I snuck through my first trimester without morning sickness, my worst symptoms being increased tiredness and a sudden aversion to salmon and asparagus. I'm not complaining or pining for nausea, however without some of the stereotypical tell-tale signs of pregnancy, sometimes I wondered if there really was a little one in there. Girls that were holding their head over a toilet bowl 4 times/day may want to scoff at me, but it's how I felt. With no bump and nothing but tender and slightly enlarged breasts to show for my new status, at first I found it hard to connect with our baby.
I've since read that by now our little lemon (according to Babycenter.com that is the size of our baby this week) can feel it if I poke my belly, so I've been poking away and encouraging Chris to do the same. He doesn't like to poke too hard, but I take a more firm approach. I want to let the lemon know that mom and dad are saying hello. So we're now starting to connect.

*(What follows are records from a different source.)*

Lemma inv_Write s i d p pick :
  pipeInv s -> pi_dirs s !! i = Some d -> wQuiet (pd_w d) = true ->
  let '(b, s1) := acquireByteBuffer pick s in pipeInv (putDir i (set_pd_w (WCheck b p) d) (fill b p s1)).
Proof.
  intros I L Hq. assert (wHolds (pd_w d) = []) as Hw by (by destruct (pd_w d)). pose proof I as [A M E].
  assert (forall b, bufs (set_pd_w (WCheck b p) d) ≡ₚ b :: bufs d) as Hb.
  { intros b. unfold bufs. cbn. rewrite Hw, app_nil_r. solve_Permutation. }
  assert (forall h' b, (forall b', b' ∈ held bufs (pi_dirs s) -> content h' b' = content (pi_heap s) b') -> content h' b = p -> dirOk h' (set_pd_w (WCheck b p) d)) as Hd.
  { intros h' b Hc Hp. apply dirOk_writer; [|done]. apply (dirOk_heap (pi_heap s)); [|by eapply E]. intros b' Hb'. apply Hc. apply elem_of_held. by exists i, d. }
  unfold acquireByteBuffer. destruct (pick ≫= _) as [[b pool]|] eqn:Ep.
  - destruct pick as [j|]; [cbn in Ep|done]. destruct (pi_pool s !! j) as [b0|] eqn:Ej; [cbn in Ep|done]. injection Ep as <- <-.
    pose proof (delete_Permutation _ _ _ Ej) as P. assert (b0 ∈ pi_pool s) as Hin by (by eapply list_elem_of_lookup_2).
    assert (b0 < length (pi_heap s)) as Hlt by (apply M, elem_of_app; by right).
    assert (forall b', b' ∈ held bufs (pi_dirs s) -> content (<[b0 := p]> (pi_heap s)) b' = content (pi_heap s) b') as Hc.
    { intros b' Hb'. apply content_insert_ne. intros ->. apply NoDup_app in A as (_ & A & _). by apply (A b0). }
    apply (inv_put s i d _ _ _ [] [] I L); [|left; cbn [fill pi_heap]; by rewrite length_insert|exact Hc|apply Hd; [exact Hc|by apply content_insert]].
    cbn [fill pi_pool]. rewrite Hb, !app_nil_r. etransitivity; [apply Permutation_app_head, P|]. symmetry. apply Permutation_middle.
  - assert (forall b', b' ∈ held bufs (pi_dirs s) -> content (<[length (pi_heap s) := p]> (pi_heap s ++ [[]])) b' = content (pi_heap s) b') as Hc.
    { intros b' Hb'. assert (b' < length (pi_heap s)) as Hl by (apply M, elem_of_app; by left). rewrite content_insert_ne by lia.
      unfold content. by rewrite lookup_app_l. }
    apply (inv_put s i d _ _ _ [] [length (pi_heap s)] I L); [|right; cbn [fill pi_heap]; rewrite length_insert, length_app; cbn; split; [done|lia]|exact Hc|].
    + cbn [fill pi_pool]. rewrite Hb, app_nil_r. cbn. solve_Permutation.
    + apply Hd; [exact Hc|]. apply content_insert. cbn [pi_heap]. rewrite length_app. cbn. lia.
Qed.

Lemma inv_stepWrite s i d choice :
  pipeInv s -> pi_dirs s !! i = Some d -> match stepWrite i d choice s with Blocked => True | Panics => False | To s' => pipeInv s' end.
Proof.
  intros I L. pose proof (pi_each _ I _ _ L) as D. unfold stepWrite.
  assert (forall b err, wHolds (pd_w d) = [b] -> pipeInv (putDir i (set_pd_w (WReturned 0 err) d) (releaseByteBuffer (Some b) s))) as Gb.
  { intros b err Hw. apply (inv_giveBack s i d); try done; [|by apply dirOk_writer]. unfold bufs. rewrite Hw. cbn. rewrite app_nil_r. solve_Permutation. }
  assert (forall b p, wHolds (pd_w d) = [b] -> content (pi_heap s) b = p ->
    match sendBuf (pi_heap s) b p d with Some d' => pipeInv (putDir i d' s) | None => True end) as Sd.
  { intros b p Hw Hp. destruct (sendBuf (pi_heap s) b p d) as [d'|] eqn:Es; [|done]. destruct (sendBuf_ok _ _ _ _ _ D Hp Hw Es) as (D' & P & _).
    by apply (inv_putDir s i d). }
  pose proof (do_writer _ _ D) as Wo. destruct (pd_w d) as [|b p|b p|b p dl|n err] eqn:Ew; try done.
  - destruct (stopped i s); [by apply Gb|]. apply (inv_putDir s i d); try done; [unfold bufs; by rewrite Ew|]. by apply dirOk_writer.
  - specialize (Sd b p eq_refl Wo). destruct (sendBuf _ b p d); [done|]. apply (inv_putDir s i d); try done; [unfold bufs; by rewrite Ew|]. by apply dirOk_writer.
  - specialize (Sd b p eq_refl Wo). destruct choice as [|[|]].
    + by destruct (sendBuf _ b p d).
    + destruct (dlFires dl); [|done]. apply (inv_keep s i d _ (pi_pool s) [b]); try done.
      * unfold bufs. rewrite Ew. cbn. rewrite app_nil_r. solve_Permutation.
      * destruct D. by split.
    + destruct (stopped i s); [by apply Gb|done].
Qed.

Lemma dirOk_reader h d r : dirOk h d -> readerOk (set_pd_r r d) -> reading r = reading (pd_r d) -> dirOk h (set_pd_r r d).
Proof. intros [D1 D2 D3 D4 D5] H E. split; try done. cbn. by rewrite E. Qed.

Lemma finishRead_ok h d acc err : dirOk h d -> reading (pd_r d) = acc -> dirOk h (finishRead acc err d).
Proof. intros [D1 D2 D3 D4 D5] E. split; try done. cbn. rewrite D1, E. by rewrite <- app_assoc. Qed.

Lemma inv_stepRead s i d choice :
  pipeInv s -> pi_dirs s !! i = Some d -> match stepRead i d choice s with Blocked => True | Panics => False | To s' => pipeInv s' end.
Proof.
  intros I L. pose proof (pi_each _ I _ _ L) as D. unfold stepRead.
  assert (forall r, readerOk (set_pd_r r d) -> reading r = reading (pd_r d) -> pipeInv (putDir i (set_pd_r r d) s)) as St.
  { intros r Hr Hg. apply (inv_putDir s i d); try done. by apply dirOk_reader. }
  assert (forall acc err, reading (pd_r d) = acc -> pipeInv (putDir i (finishRead acc err d) s)) as Fi.
  { intros acc err Hg. apply (inv_putDir s i d); try done. by apply finishRead_ok. }
  assert (forall rest acc, reading (pd_r d) = acc -> pipeInv (putDir i (copyOut (pi_heap s) rest acc d) s)) as Cp.
  { intros rest acc Hg. destruct (copyOut_ok (pi_heap s) rest acc d D Hg) as [D' P]. apply (inv_putDir s i d); try done. by rewrite P. }
  assert (snd (pd_bb d) = 0 -> pd_b d = None -> forall rest acc, reading (pd_r d) = acc ->
    match recvBuf (pi_heap s) d with Some d' => pipeInv (putDir i (set_pd_r (RCopy rest acc) d') s) | None => True end) as Rv.
  { intros Hn Hb rest acc Hg. destruct (recvBuf (pi_heap s) d) as [d'|] eqn:Er; [|done].
    destruct (recvBuf_ok _ _ _ (RCopy rest acc) D Hn Hb Er Logic.I (eq_sym Hg)) as [D' P]. by apply (inv_putDir s i d). }
  pose proof (do_reader _ _ D) as Ro. unfold readerOk in Ro. destruct (pd_r d) as [|rest mb acc|rest mb acc|rest acc|rest acc dl|rest acc err|acc err] eqn:Er; try done; cbn [reading] in *.
  - destruct rest as [|rest]; [by apply Fi|]. destruct (pd_bb d) as [[b off] n] eqn:Eb. case_decide as Hn; [subst n|by apply Cp].
    apply (inv_giveBack s i d); try done; [unfold bufs; cbn; solve_Permutation|]. destruct D as [D1 D2 D3 D4 D5]. split; try done.
    + cbn. by rewrite D1, Er.
    + unfold bbOk in *. cbn. rewrite Eb. by left.
    + unfold readerOk. cbn. rewrite Eb. cbn. auto.
  - destruct Ro as (Hn & Hb & Hm). specialize (Rv Hn Hb rest acc eq_refl). destruct (recvBuf _ d) as [d'|]; [done|]. destruct mb; [|by apply Fi]. apply St; [|done]. unfold readerOk. cbn. auto.
  - by apply Cp.
  - destruct Ro as (Hn & Hb & ->). specialize (Rv Hn Hb rest [] eq_refl). destruct choice as [|[|]].
    + by destruct (recvBuf _ d).
    + destruct (dlFires dl); [|done]. apply (inv_putDir s i d); try done. destruct D as [D1 D2 D3 D4 D5]. rewrite Er in D1. split; try done; unfold readerOk; cbn; auto.
    + destruct (stopped i s); [|done]. apply St; [|done]. unfold readerOk. cbn. auto.
  - destruct Ro as (Hn & Hb & ->). specialize (Rv Hn Hb rest [] eq_refl). destruct (recvBuf _ d) as [d'|]; [done|]. by apply Fi.
Qed.

Lemma newDir_ok h : dirOk h newDir.
Proof. split; cbn; try done; [lia|by left]. Qed.

Lemma pipeInv_step s i a : pipeInv s -> match step i a s with Blocked => True | Panics => False | To s' => pipeInv s' end.
Proof.
  intros I. unfold step, pipe_machine. destruct a as [|p pick|n| |dl|dl|choice|choice].
  { destruct I as [A M E]. split; cbn.
    - rewrite held_app. unfold held at 2. cbn. by rewrite app_nil_r.
    - intros b Hb. rewrite held_app in Hb. unfold held at 2 in Hb. cbn in Hb. rewrite app_nil_r in Hb. by apply M.
    - intros j d Lj. apply lookup_app_Some in Lj as [Lj|[_ Lj]]; [by eapply E|].
      assert (d = newDir) as -> by (apply list_elem_of_lookup_2 in Lj; apply elem_of_cons in Lj as [->|Lj]; [done|by apply list_elem_of_singleton in Lj]). apply newDir_ok. }
  all: destruct (pi_dirs s !! i) as [d|] eqn:L; [|done]; pose proof (pi_each _ I _ _ L) as D.
  - destruct (wQuiet (pd_w d)) eqn:Hq; [|done]. pose proof (inv_Write s i d p pick I L Hq) as H. by destruct (acquireByteBuffer pick s).
  - destruct (rQuiet (pd_r d)) eqn:Hq; [|done]. apply (inv_putDir s i d); try done. apply dirOk_reader; [done|done|]. by destruct (pd_r d).
  - destruct I as [A M E]. by split.
  - apply (inv_putDir s i d); try done. destruct D. by split.
  - destruct (wQuiet (pd_w d)); [|done]. apply (inv_putDir s i d); try done. destruct D. by split.
  - by apply inv_stepWrite.
  - by apply inv_stepRead.
Qed.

I'm also just starting to show. I'd say around 13 weeks my waist began to "thicken," with no blatantly visible bump in regular clothes but with a new fullness that is more visible in tighter outfits. There hasn't been any great change in the last week, however today I got my first "I thought you could be pregnant comment." Lucky that I am.
I was waiting to ask my pilates teacher a question after class and decided to share my news with another woman who was about to hear my pregnancy related question. She smiled at me and said something like: "I thought you might be pregnant. You are usually so small with a flat waist, but today I thought you looked either pregnant or like you'd had a big meal." Whew that I actually am pregnant, or else clearly all the pizza, bagels, dinners out and home cooked food a la mama had taken their toll on my body! At least she waited for me to share the news at the risk of deflating my perceived body image.
Maybe one of these days one of the kind folk on the train will take similar notice and offer me a seat on the way into work? I do love standing in sweaty manpits but think I could make the sacrifice without too many tears. I think I may still have a little way to go there though. And I suspect I may have to not be so British about it and just ask for a seat if I need it. Hey, I've been standing for years and will stand in future - my time in a guaranteed seat is surely dawning!